Background information
- Also known as: EG
- Origin: Yangon, Myanmar
- Genres: pop rock; alternative rock; modern rock; alternative metal;
- Years active: 2013–present
- Labels: Legacy Music Network i-Entertain Company Bo Bo Entertainment
- Members: Han Nay Tar; Wai Gyi; Yee Mon Oo; Ar Ray; Bon Bon;
- Past members: Moe Wai;

= Eternal Gosh! =

Pop rock band from Myanmar

Eternal Gosh! (often abbreviated as EG) is a Burmese pop rock band, founded in 2013. The band consists of five members, lead vocalist and songwriter Han Nay Tar, lead guitarists Wai Gyi and Yee Mon Oo, bassist Bon Bon and drummer Ar Ray.

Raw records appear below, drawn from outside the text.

Lemma sends_refl (P : ChainCall -> Prop) (w : World (Net C)) : sends P w w.
Proof. exists []. by rewrite app_nil_r. Qed.

Lemma sends_trans (P : ChainCall -> Prop) (w1 w2 w3 : World (Net C)) :
  sends P w1 w2 -> sends P w2 w3 -> sends P w1 w3.
Proof.
  intros (r1 & Hs1 & Hf1) (r2 & Hs2 & Hf2). exists (r1 ++ r2).
  split; [by rewrite Hs2, Hs1, app_assoc|by apply Forall_app].
Qed.

Lemma keepsSent_ret (P : ChainCall -> Prop) {A} (a : A) : keepsSent (C:=C) P (mret a).
Proof. intros w. apply sends_refl. Qed.

Lemma keepsSent_throw (P : ChainCall -> Prop) {A} (e : string) :
  keepsSent (C:=C) (A:=A) P (throw e).
Proof. intros w. apply sends_refl. Qed.

Lemma keepsSent_lift (P : ChainCall -> Prop) {A} (x : completion A) :
  keepsSent (C:=C) P (lift x).
Proof. intros w. apply sends_refl. Qed.

Lemma keepsSent_logAt (P : ChainCall -> Prop) (lv : Level) (text : string) :
  keepsSent (C:=C) P (logAt lv text).
Proof. intros w. exists []. cbn. by rewrite app_nil_r. Qed.

Lemma keepsSent_bind (P : ChainCall -> Prop) {A B} (m : M (Net C) A) (k : A -> M (Net C) B) :
  keepsSent P m -> (forall a, keepsSent P (k a)) -> keepsSent P (m ≫= k).
Proof.
  intros Hm Hk w. specialize (Hm w). rewrite bind_run.
  destruct (m w) as [[a|e] w1]; cbn in *; [|done].
  eapply sends_trans; [exact Hm|apply Hk].
Qed.

Lemma keepsSent_tryCatch (P : ChainCall -> Prop) {A} (m : M (Net C) A)
    (h : string -> M (Net C) A) :
  keepsSent P m -> (forall e, keepsSent P (h e)) -> keepsSent P (tryCatch m h).
Proof.
  intros Hm Hh w. specialize (Hm w). unfold tryCatch.
  destruct (m w) as [[a|e] w1]; cbn in *; [done|].
  eapply sends_trans; [exact Hm|apply Hh].
Qed.

Lemma keepsSent_when (P : ChainCall -> Prop) (b : bool) (m : M (Net C) unit) :
  keepsSent P m -> keepsSent P (when_ b m).
Proof. intros Hm. destruct b; [done|]. apply keepsSent_ret. Qed.

Lemma keepsSent_onChain (P : ChainCall -> Prop) {A} (c : ChainCall)
    (f : C -> completion A * C) :
  P c -> keepsSent P (onChain c f).
Proof.
  intros Hc w. unfold onChain. destruct (f (chain (outside w))) as [r c']; cbn.
  exists [c]. split; [done|]. by apply Forall_singleton.
Qed.
Definition row_ok (l r : list Z) (row : Z * (option nat * option nat)) : Prop :=
  (forall p, fst (snd row) = Some p -> l !! p = Some (fst row)) /\
  (forall q, snd (snd row) = Some q -> r !! q = Some (fst row)).

Lemma left_rows_ok (l r : list Z) : Forall (row_ok l r) (left_rows l r).
Proof.
  apply Forall_forall. intros row Hin. unfold left_rows in Hin.
  apply elem_of_lookup_imap_1 in Hin as (i & lab & -> & Hi).
  split; simpl.
  - intros p [= <-]. exact Hi.
  - intros q Hq. apply find_label_lookup. exact Hq.
Qed.

Lemma right_rows_ok (l r : list Z) : Forall (row_ok l r) (right_rows l r).
Proof.
  apply Forall_forall. intros row Hin. unfold right_rows in Hin.
  apply elem_of_lookup_imap_1 in Hin as (i & lab & -> & Hi).
  split; simpl.
  - intros p Hp. apply find_label_lookup. exact Hp.
  - intros q [= <-]. exact Hi.
Qed.

Lemma join_rows_ok (h : how) (l r : list Z) :
  Forall (row_ok l r) (join_rows h l r).
Proof.
  destruct h; simpl.
  - apply Forall_forall. intros row Hin.
    apply list_elem_of_filter in Hin as [_ Hin].
    revert row Hin. apply Forall_forall, left_rows_ok.
  - rewrite merge_sort_Permutation. apply Forall_app. split.
    + apply left_rows_ok.
    + apply Forall_forall. intros row Hin.
      apply list_elem_of_filter in Hin as [_ Hin].
      revert row Hin. apply Forall_forall, right_rows_ok.
  - apply left_rows_ok.
  - apply right_rows_ok.
Qed.
(** * K-Lab accounting: statement import, reconciliation and reminders

    A shallow embedding of the reconciliation core of the K-Lab member
    accounting tool:

    - [csv_import_manager.py]: [parse_csv_file], [_add_smart_month_defaults],
      [auto_assign_members], [add_member_mapping], [_check_existing_entries],
      [validate_import_data], [transfer_to_member_database], and the
      handler of the transfer button in [run_csv_import_interface];
    - [payment_reminder_export.py]: [calculate_outstanding_payments] (of
      which [telegram_reminder.py] holds a copy), [get_outstanding_summary];
    - [member_management.py]: [get_payment_status],
      [get_introduction_course_status], [create_member_dataframe],
      [update_member_from_dataframe], [add_new_member].

    Python [str] values are byte strings holding the UTF-8 encoding of the
    text; the string literals below are the bytes of the literals in the
    source files.  A pandas [DataFrame] is the list of its rows, a JSON
    object used as a record is a [Record], the year/month tables of the
    ledger are [gmap]s and the insertion-ordered dictionaries that the code
    scans in order (members, learned mappings) are association lists. *)

From Stdlib Require Import Ascii QArith Lqa.
From stdpp Require Import gmap strings list pretty sorting.

(** ** Python strings *)

Module PyStr.

Definition code (a : ascii) : nat := Ascii.nat_of_ascii a.

(** Code points [c] with [c.isspace()] that are encoded in one byte:
    U+0009..U+000D, U+001C..U+001F and U+0020. *)
Definition space1 (a : ascii) : bool :=
  let n := code a in
  ((9 <=? n)%nat && (n <=? 13)%nat) || ((28 <=? n)%nat && (n <=? 32)%nat).

(** ... in two bytes: U+0085 and U+00A0. *)
Definition space2 (a b : ascii) : bool :=
  (code a =? 194)%nat && ((code b =? 133)%nat || (code b =? 160)%nat).

(** ... in three bytes: U+1680, U+2000..U+200A, U+2028, U+2029, U+202F,
    U+205F and U+3000. *)
Definition space3 (a b c : ascii) : bool :=
  let '(x, y, z) := (code a, code b, code c) in
  ((x =? 225)%nat && (y =? 154)%nat && (z =? 128)%nat)
  || ((x =? 226)%nat && (y =? 128)%nat &&
      (((128 <=? z)%nat && (z <=? 138)%nat)
       || (z =? 168)%nat || (z =? 169)%nat || (z =? 175)%nat))
  || ((x =? 226)%nat && (y =? 129)%nat && (z =? 159)%nat)
  || ((x =? 227)%nat && (y =? 128)%nat && (z =? 128)%nat).

(** Drop leading white space; [fwd] tells whether the bytes are read in
    text order or, for the reversed string, last byte first. *)
Fixpoint drop_space (fwd : bool) (s : string) : string :=
  match s with
  | EmptyString => EmptyString
  | String a s1 =>
      if space1 a then drop_space fwd s1 else
      match s1 with
      | EmptyString => s
      | String b s2 =>
          if (if fwd then space2 a b else space2 b a) then drop_space fwd s2 else
          match s2 with
          | EmptyString => s
          | String c s3 =>
              if (if fwd then space3 a b c else space3 c b a)
              then drop_space fwd s3 else s
          end
      end
  end.

Definition lstrip (s : string) : string := drop_space true s.
Definition rstrip (s : string) : string :=
  String.rev (drop_space false (String.rev s)).

(** [s.strip()] *)
Definition strip (s : string) : string := rstrip (lstrip s).

(** [sub in s] *)
Fixpoint contains (sub s : string) : bool :=
  String.prefix sub s ||
  match s with
  | EmptyString => false
  | String _ s' => contains sub s'
  end.

(** [f"{n:02d}"] for a non-negative [n]. *)
Definition fmt02d (n : nat) : string :=
  if (n <? 10)%nat then "0" +:+ pretty n else pretty n.
Lemma literal_valid (p : string) (v w : json) (s r : string) :
  literal p v s = Some (w, r) -> strip_prefix p s = Some r.
Proof.
  unfold literal. destruct (strip_prefix p s); [|discriminate].
  intros H. now injection H as _ <-.
Qed.

Lemma parse_valid (f : nat) :
  (forall s v r, parse_value f s = Some (v, r) -> valid_value f s = Some r)
  /\ (forall s vs r, parse_elements f s = Some (vs, r) -> valid_elements f s = Some r)
  /\ (forall s acc ms r, parse_members f s acc = Some (ms, r) ->
                         valid_members f s = Some r).
Proof.
  induction f as [|f (IHv & IHe & IHm)];
    [repeat split; intros; discriminate|].
  split; [|split].
  - intros s v r H. cbn [parse_value] in H. cbn [valid_value].
    destruct (skip_ws s) as [|c s1]; [discriminate|].
    destruct (code c =? 110)%N; [now apply literal_valid in H|].
    destruct (code c =? 116)%N; [now apply literal_valid in H|].
    destruct (code c =? 102)%N; [now apply literal_valid in H|].
    destruct (code c =? 34)%N.
    { destruct (parse_chars s1) as [[x r']|] eqn:E; [|discriminate].
      injection H as _ <-. now apply parse_chars_valid in E. }
    destruct (code c =? 91)%N.
    { destruct (skip_ws s1) as [|c2 s2]; [discriminate|].
      destruct (code c2 =? 93)%N; [now injection H as _ <-|].
      destruct (parse_elements f s1) as [[vs r']|] eqn:E; [|discriminate].
      injection H as _ <-. now apply IHe in E. }
    destruct (code c =? 123)%N.
    { destruct (skip_ws s1) as [|c2 s2]; [discriminate|].
      destruct (code c2 =? 125)%N; [now injection H as _ <-|].
      destruct (parse_members f s1 []) as [[ms r']|] eqn:E; [|discriminate].
      injection H as _ <-. now apply IHm in E. }
    destruct (parse_number (String c s1)) as [[n r']|] eqn:E; [|discriminate].
    injection H as _ <-. now apply parse_number_valid in E.
  - intros s vs r H. cbn [parse_elements] in H. cbn [valid_elements].
    destruct (parse_value f s) as [[v r']|] eqn:E; [|discriminate].
    rewrite (IHv _ _ _ E).
    destruct (skip_ws r') as [|c r1]; [discriminate|].
    destruct (code c =? 44)%N.
    { destruct (parse_elements f r1) as [[vs' r2]|] eqn:E'; [|discriminate].
      injection H as _ <-. now apply IHe in E'. }
    destruct (code c =? 93)%N; [|discriminate].
    now injection H as _ <-.
  - intros s acc ms r H. cbn [parse_members] in H. cbn [valid_members].
    destruct (skip_ws s) as [|c s1]; [discriminate|].
    destruct (code c =? 34)%N; [|discriminate].
    destruct (parse_chars s1) as [[k r']|] eqn:E; [|discriminate].
    rewrite (parse_chars_valid _ _ _ E).
    destruct (skip_ws r') as [|c2 r1]; [discriminate|].
    destruct (index_like k); [discriminate|].
    destruct (code c2 =? 58)%N; [|discriminate].
    destruct (parse_value f r1) as [[v r2]|] eqn:E'; [|discriminate].
    rewrite (IHv _ _ _ E').
    destruct (skip_ws r2) as [|c3 r3]; [discriminate|].
    destruct (code c3 =? 44)%N; [now apply IHm in H|].
    destruct (code c3 =? 125)%N; [|discriminate].
    now injection H as _ <-.
Qed.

Their music spans a wide range of genres, from pop rock, to alternative rock, to alternative metal.

The band attracted interest from major music labels and publishers. They were managed by i-Entertain Company and Demo Thaw, co-founder and vice-president at i-Entertain. The band's first EP, Your Surprise Is Our Heartbeats (Y.S.I.O.H) was released in 2017. Their debut full-length album, The Red Sky (Kaung Kin A Ni), was released on 5 October 2017 under Bo Bo Entertainment. The band's albums were released by Legacy Music Network. On 31 August, Eternal Gosh! performed at the FG LIVE LOUNGE Concert at Yay Kuu Amplified Broadcast Station.

== History ==

=== Background and origins ===
The name Eternal Gosh!, according to founding member Han Nay Tar, came from a book. Eternal Gosh! was initially formed on 23 May 2013 by Han Nay Tar, Wai Gyi and Ar Ray. Han Nay Tar and Wai Gyi are originally from Magway. They came to Yangon to make music and met Ar Ray at a guitar class. Later Yee Mon Oo was invited to fill in as their guitarist and was the last to join the band.

=== Music history ===
The band's debut EP, Your Surprise Is Our Heartbeats (Y.S.I.O.H.), was released in 2017, independently through online distribution. Their first studio album, The Red Sky (Kaung Kin A Ni), was released on 5 October 2017. After releasing The Red Sky, the song Moe Ma Kha Eain Mat Kha Yan Pyar was the longest charting No 1 on the Myanmar Top Chart on JOOX. On 30 November 2018, Eternal Gosh! performed at 369 Dine and Bar, ibis Style Yangon Stadium Hotel with Idiots Band.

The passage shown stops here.